*** Opening Given records ***

(* ===== verification/_CoqProject ===== *)
-Q . S2P
Prelude.v
Codec.v
Staking.v
Governance.v
Crc.v
Watermark.v
Log.v
Idfmt.v
Block.v
Keys.v
Trie.v
TrieCorrect.v
TrieSpec.v
Tx.v
Fee.v
Consensus.v
Events.v
LedgerState.v
LedgerKeys.v
LedgerStake.v
LedgerCoins.v
LedgerConserve.v
LedgerHistory.v
Bridge.v
LedgerBridge.v
LedgerBridgeBooks.v
LedgerBridgeSpec.v
LedgerGov.v
LedgerFrames.v
LedgerGovFreeze.v
LedgerGovEnact.v
LedgerGovJournal.v
LedgerGovCoins.v
SigCache.v
Admission.v
BridgeDispatch.v
GovDispatch.v
LedgerGovSpec.v
Mempool.v
MempoolCorrect.v
MempoolSpec.v
Json.v
JsonCorrect.v
JsonRound.v
JsonSpec.v
Channel.v
ChannelCorrect.v
ChannelSpec.v
Handshake.v
HandshakeSpec.v
StoreLog.v
StateStore.v
StateStoreSpec.v
RecordIndex.v
BlockStore.v
BlockStoreSpec.v
EventStore.v
EventStoreSpec.v
Archives.v
ArchivesSpec.v
TxIndex.v
TxIndexSpec.v
Evidence.v
EvidenceDispatch.v
EvidenceCorrect.v
Voter.v
VoterSpec.v
EvidencePoolSpec.v
EvidenceSpec.v
Erasure.v
ErasureField.v
ErasureCorrect.v
ErasureSpec.v
(** The tiered reward never falls as more blocks are completed and is capped
    at the top tier, whose dollar anchor is 33,333,333 Quon. *)
Lemma validator_reward_monotone (a b : Z) :
  0 <= a <= b -> validator_reward a <= validator_reward b <= 33333333.
Proof.
  intros Hab.
  assert (Htop : reward_usd_to_quon REWARD_USD_TIER_TOP = 33333333) by reflexivity.
  rewrite <- Htop. unfold validator_reward.
  pose proof (ramp_range a) as Ra. pose proof (ramp_range b) as Rb.
  unfold REWARD_BLOCKS_TIER_TOP, REWARD_BLOCKS_TIER_HIGH, REWARD_BLOCKS_TIER_MID,
    REWARD_USD_TIER_HIGH, REWARD_USD_TIER_MID, REWARD_USD_TIER_LOW_CAP in *.
  repeat match goal with |- context [?x <=? ?y] => destruct (Z.leb_spec x y); try lia end;
    cbn beta zeta iota;
    repeat match goal with
    | H : 0 <= ?x < 150000000 -> _ |- _ =>
        first [ destruct (H ltac:(lia)) as [-> ?]; clear H | clear H ]
    end;
    split; apply reward_usd_mono; unfold REWARD_USD_TIER_TOP;
    try (assert (a * 30000 / 150000000 <= b * 30000 / 150000000) by (apply Z.div_le_mono; lia));
    lia.
Qed.

(** A bond record is stored canonically: a leaf decodes to the bond [b]
    exactly when it is the one encoding of the valid bond [b]. *)
Theorem Bond_leaf_canonical (bs : list byte) (b : Bond) :
  len bs <= ISIZE_MAX ->
  from_bytes Bond_codec bs = Ok b <-> Bond_valid b /\ to_bytes Bond_codec b = bs.
Proof. apply (from_bytes_iff Bond_codec). Qed.

Lemma Bond_leaf_canonical_witness :
  let b := mkBond MIN_STAKE 42 (Some 140) MIN_STAKE 7 in
  from_bytes Bond_codec (to_bytes Bond_codec b) = Ok b.
Proof.
  intros b. apply (Bond_leaf_canonical (to_bytes Bond_codec b) b).
  - vm_compute. discriminate.
  - split; [|reflexivity]. vm_compute. repeat split; discriminate.
Defined.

*** Closing Given records ***

Task objective: Above are the records; please copy exactly their first line and each line after it through the line containing "RecordIndex.v", and no line after that.

Result of this exercise:
(* ===== verification/_CoqProject ===== *)
-Q . S2P
Prelude.v
Codec.v
Staking.v
Governance.v
Crc.v
Watermark.v
Log.v
Idfmt.v
Block.v
Keys.v
Trie.v
TrieCorrect.v
TrieSpec.v
Tx.v
Fee.v
Consensus.v
Events.v
LedgerState.v
LedgerKeys.v
LedgerStake.v
LedgerCoins.v
LedgerConserve.v
LedgerHistory.v
Bridge.v
LedgerBridge.v
LedgerBridgeBooks.v
LedgerBridgeSpec.v
LedgerGov.v
LedgerFrames.v
LedgerGovFreeze.v
LedgerGovEnact.v
LedgerGovJournal.v
LedgerGovCoins.v
SigCache.v
Admission.v
BridgeDispatch.v
GovDispatch.v
LedgerGovSpec.v
Mempool.v
MempoolCorrect.v
MempoolSpec.v
Json.v
JsonCorrect.v
JsonRound.v
JsonSpec.v
Channel.v
ChannelCorrect.v
ChannelSpec.v
Handshake.v
HandshakeSpec.v
StoreLog.v
StateStore.v
StateStoreSpec.v
RecordIndex.v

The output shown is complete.